There is little to indicate that is safe.
1. There is a huge pricing hole between the top standard configuration of the iMac 27" ( $2299) and the entry point of the iMac Pro ( $4999 ). While there are BTO configures that run up through that hole ( 27" upgrade CPU, 32GB , 1 TB SSD ... $3699 is still an almost $1500 hole. ), that is still primarily just the range of iMacs. There is at least loud moaning and groaning about Mac Pro pricing trends over last 10 years as there is about PCI-e slots.
There are Intel-W options with Apple could hit the $2999 price point the Mac Pro is currently taking up. If the Mac Pro + "Pro Display" is more expensive than the iMac Pro then the fratricide wouldn't be all that significant. The folks who have large sunk costs into displays already are segmented off from iMac Pro ( didn't want all-in-one). There is zero rational in driving those folks to two slot when that is not really their problem.

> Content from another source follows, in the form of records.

(** The implicit casts that are written out. *)
Definition written_out (IsMatchingCast : CastKind -> bool) (stmt : Cast) : bool :=
  match stmt with
  | ImplicitCastExpr _ castKind subExpr =>
      IsMatchingCast castKind && negb (isa_IntegerLiteral subExpr)
  | _ => false
  end.

(** What is written in front of and behind a cast that is commented out. *)
Definition comment_open (castKind : CastKind) (subExpr : Cast) : list Out :=
  if negb (is_BitCast castKind) && isa_CXXThisExpr subExpr then [Append "/*"] else [].

Definition comment_close (castKind : CastKind) (subExpr : Cast) : list Out :=
  if negb (is_BitCast castKind) && isa_CXXThisExpr subExpr then [Append "*/"] else [].

(** A routine that, started with the static at [n], appends a fixed
    sequence of calls and of diagnostics, leaves the lambda stack as it
    found it, and ends with the static at [n']. *)
Definition appends (f : Casts.State -> Casts.State) (n n' : option string) : Prop :=
  exists (E : list Out) (D : list Diagnostic), forall g : Gen.State,
    f (Casts.mkState g n)
    = Casts.mkState (Gen.mkState (Gen.mOutputFormatHelper g ++ E) (Gen.mLambdaStack g)
                                 (Gen.diagnostics g ++ D)) n'.

End CastTerms.

(* ===================================================================== *)
(** ** Calls of overloaded operators                                      *)
(* ===================================================================== *)

Module OperatorCall.

Import Gen.

(** What the declaration is that the callee refers to. *)
Inductive DeclKind := CXXMethodDecl | FunctionDecl | OtherDecl.

(** [CXXOperatorCallExpr]: its children are the callee and the arguments,
    of which there is at least one.  [calleeDecl] is the answer of
    [getDecl()] on the callee, for a callee that is a name reference, and
    [getOperatorSpelling] the spelling of [getOperator()]. *)
Record CXXOperatorCallExpr := mkOperatorCall {
  getCallee           : Expr;
  calleeDecl          : DeclKind;
  getOperatorSpelling : string;
  getArg0             : Expr;
  otherArgs           : list Expr
}.

Definition getNumArgs (stmt : CXXOperatorCallExpr) : nat := S (length (otherArgs stmt)).

(** [Expr::IgnoreImpCasts] and [Stmt::IgnoreImplicit] of the front end, on
    the classes of the fragment. *)
Fixpoint IgnoreImpCasts (e : Expr) : Expr :=
  match e with
  | ImplicitCastExpr subExpr => IgnoreImpCasts subExpr
  | _ => e
  end.

Fixpoint IgnoreImplicit (e : Expr) : Expr :=
  match e with
  | ExprWithCleanups subExpr | MaterializeTemporaryExpr subExpr
  | ImplicitCastExpr subExpr => IgnoreImplicit subExpr
  | _ => e
  end.

(** [dyn_cast_or_null<DeclRefExpr>]. *)
Definition as_DeclRefExpr (e : Expr) : option DeclRef :=
  match e with DeclRefExpr d => Some d | _ => None end.

(** [CodeGenerator::InsertArgWithParensIfNeeded].  The dereference is the
    one unary operator whose opcode name is ["*"]. *)
Definition InsertArgWithParensIfNeeded (self : Generator) (stmt : Expr) (s : State) : State :=
  let needParens :=
    match IgnoreImplicit stmt with
    | UnaryOperator opCodeName _ _ => String.eqb opCodeName "*"
    | _ => false
    end in
  let s1 := if needParens then emit (Append "(") s else s in
  let s2 := InsertArgExpr self stmt s1 in
  if needParens then emit (Append ")") s2 else s2.

(** [InsertArg(const CXXOperatorCallExpr* )].  There is no result where
    the routine goes through the null pointer [callee]. *)
Definition InsertArg (self : Generator) (stmt : CXXOperatorCallExpr) (s : State)
  : option State :=
  (* LAMBDA_SCOPE_HELPER(OperatorCallExpr) *)
  let pushed :=
    mkState (mOutputFormatHelper s)
            (LambdaStack.LambdaScopeHandler_ctor (mLambdaStack s) ambient
                                                 LambdaCallerType.OperatorCallExpr)
            (diagnostics s) in
  let popped (s2 : State) :=
    mkState (mOutputFormatHelper s2)
            (LambdaStack.LambdaScopeHandler_dtor (mLambdaStack s2))
            (diagnostics s2) in
  let callee := as_DeclRefExpr (IgnoreImpCasts (getCallee stmt)) in
  let isMethod := match calleeDecl stmt with CXXMethodDecl => true | _ => false end in
  let isCXXMethod := match callee with Some _ => isMethod | None => false end in
  let shortcut :=
    match otherArgs stmt with
    | [arg1] =>
        match callee, as_DeclRefExpr (IgnoreImpCasts (getArg0 stmt)),
              as_DeclRefExpr (IgnoreImpCasts arg1) with
        | Some callee, Some param1, Some param2 =>
            Some (if isMethod
                  then refGetName param1 +:+ "." +:+ refGetName callee +:+ "("
                       +:+ refGetName param2 +:+ ")"
                  else refGetName callee +:+ "(" +:+ refGetName param1 +:+ ", "
                       +:+ refGetName param2 +:+ ")")
        | _, _, _ => None
        end
    | _ => None
    end in
  match shortcut with
  | Some replace => Some (popped (emit (Append replace) pushed))
  | None =>
      let fallbackArg0 := getArg0 stmt in
      (* arg0 := operator *)
      let arg0 := IgnoreImplicit (getCallee stmt) in
      let arg1 := getArg0 stmt in
      let skipped :=
        match as_DeclRefExpr arg0 with
        | Some _ => match calleeDecl stmt with OtherDecl => true | _ => false end
        | None => false
        end in
      if skipped then Some (popped pushed)
      else
        (* operators in a namespace but outside a class so operator goes first *)
        let s1 :=
          if negb isCXXMethod
          then match callee with
               | Some callee => Some (emit (Append (refGetName callee +:+ "(")) pushed)
               | None => None
               end
          else Some pushed in
        match s1 with
        | None => None
        | Some s1 =>
            (* insert the arguments *)
            let s2 :=
              if isa_DeclRefExpr fallbackArg0
              then InsertArgWithParensIfNeeded self fallbackArg0 s1
              else InsertArgWithParensIfNeeded self arg1 s1 in
            (* if it is a class operator the operator follows now *)
            let s3 :=
              if isCXXMethod
              then emit (Append (".operator" +:+ getOperatorSpelling stmt +:+ "(")) s2
              else s2 in
            (* consume all remaining arguments *)
            let s4 :=
              ForEachArg (fun child s =>
                            InsertArgExpr self child
                              (if negb isCXXMethod then emit (Append ", ") s else s))
                         (otherArgs stmt) false s3 in
            Some (popped (emit (Append ")") s4))
        end
  end.

End OperatorCall.

Module OperatorCallTerms.

Import Gen Framing Effects OperatorCall.

(** An operand in the parentheses [InsertArgWithParensIfNeeded] gives
    it. *)
Definition operand (self : Generator) (stmt : Expr) : list Out :=
  match IgnoreImplicit stmt with
  | UnaryOperator opCodeName _ _ =>
      if String.eqb opCodeName "*"
      then [Append "("] ++ emitted (InsertArgExpr self stmt) ++ [Append ")"]
      else emitted (InsertArgExpr self stmt)
  | _ => emitted (InsertArgExpr self stmt)
  end.

(** The callee is a name reference to a method. *)
Definition is_member_operator (stmt : CXXOperatorCallExpr) : bool :=
  match as_DeclRefExpr (IgnoreImpCasts (getCallee stmt)), calleeDecl stmt with
  | Some _, CXXMethodDecl => true
  | _, _ => false
  end.

(** The binary calls that are written in one piece: callee and both
    arguments are name references under their implicit casts. *)
Definition in_one_piece (stmt : CXXOperatorCallExpr) : bool :=
  match otherArgs stmt with
  | [arg1] =>
      match as_DeclRefExpr (IgnoreImpCasts (getCallee stmt)),
            as_DeclRefExpr (IgnoreImpCasts (getArg0 stmt)),
            as_DeclRefExpr (IgnoreImpCasts arg1) with
      | Some _, Some _, Some _ => true
      | _, _, _ => false
      end
  | _ => false
  end.

(** The calls that are dropped: the callee is, under what is implicit, a
    name reference to something that is neither a method nor a function. *)
Definition dropped (stmt : CXXOperatorCallExpr) : bool :=
  match as_DeclRefExpr (IgnoreImplicit (getCallee stmt)), calleeDecl stmt with
  | Some _, OtherDecl => true
  | _, _ => false
  end.

(** What the arguments behind the first one come to: a comma in front of
    each for an operator that is not a member, and the separator of
    [ForEachArg] between two of them. *)
Definition arguments (self : Generator) (stmt : CXXOperatorCallExpr) : Effect :=
  separated false
    (map (fun child =>
            and_then (if is_member_operator stmt then nothing else writes [Append ", "])
                     (of_expr self child))
         (otherArgs stmt)).

End OperatorCallTerms.

(* ===================================================================== *)
(** ** Using declarations                                                 *)
(* ===================================================================== *)

Module Using.

Import Gen.

(** A declaration context, as far as the [UsingDecl] overload looks at
    it.  [Unnamed] stands for the contexts that are no [NamedDecl] (the
    translation unit, a linkage specification).  For the specialization of
    a class template and for a function the pieces of text that
    [InsertTemplateArgs] and [GenerateFunctionPrototype] append to the
    buffer travel with the context. *)
Inductive DeclContext :=
| Unnamed
| ClassTemplateSpecializationDecl (getName : string) (templateArgs : list string)
| NamespaceDecl (getNameAsString : string) (isAnonymousNamespace isInline : bool)
| RecordDecl (getNameAsString : string) (getIdentifier : bool)
| FunctionDecl (prototype : list string)
| EnumDecl (getNameAsString : string) (isScoped : bool)
| OtherNamedDecl (getNameAsString : string).

(** [UsingDecl]: the context it is declared in followed by the parents of
    that context, innermost first and none for a null [getDeclContext()];
    whether it has a name; and the name. *)
Record UsingDecl := mkUsingDecl {
  getDeclContext  : option (DeclContext * list DeclContext);
  getDeclName     : bool;
  getNameAsString : string
}.

Definition isFunctionOrMethod (Ctx : DeclContext) : bool :=
  match Ctx with FunctionDecl _ => true | _ => false end.

Definition isa_NamedDecl (Ctx : DeclContext) : bool :=
  match Ctx with Unnamed => false | _ => true end.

There is no overall good upside of trying to grandstand the iMac Pro with something even more uniformly more expensive. Too expensive would be a death spiral for the Mac Pro.
[ Dual slots tend to run to expensive even for the Dell/HP/Lenovo folks. That 's why the standard entry configs on those only run with one CPU slot filled (which Apple isn't likely to do at all. ). Moving up to the Intel SP or AMD EYPC doesn't make much sense for large fraction of single user workstation. Folks can make arguments about the corner case (much lower base clock ) single user workload but that isn't gong to sell numbers. Apple's 30% markup piled on top of SP/EYPc relatively high mark up just shrinks the user base. ]
2. No where in Apple's Spring pow-wow about "missteps" did they lament giving up the two CPU socket option. Users wanted bigger single GPUs. Would like to get more timely updates out (two CPU sockets doesn't do that. Especially now on separate product tracks at AMD and Intel. Add on top the Xeon W and Threadripper track more desktop chipsets and update cycles. ). There was nothing there about large for largeness sake being something they missed (there was no "bigger is better").
I think in between the lines in that sessions that was some opening for dealing with specialize workload cards (without jumping through a TB breakout box .) PCI-e slots.... not much of big gain there either. Previous Mac Pros only had 4 slots ( it isn't like Apple is going to reverse and shoot from >4 . ). Probably will be lucky even to get back to 2 open/free standard PCI-e slots. [ Thunderbolt /GPU integration likely will lock down 1 and if Mac Pro matches iMac Pro's 10GbE (with usual Mac Pro dual Ethernet Phys jacks ) and the (at least) dual TB v3 controllers that is likely pragmatically another. Highly likely the Mac Pro has more than one storage device this time. ]
3. More expensive is not what they have the highest need for in differentiation. The iMac Pro has no HDD. The new Mac Pro could ( not necessarily since Apple is SSD focused, but could be a differentiator.... or at least minimally one relatively standard SSD socket/drive connection). The Mac Pro probably would have upgradable RAM; iMac Pro doesn't.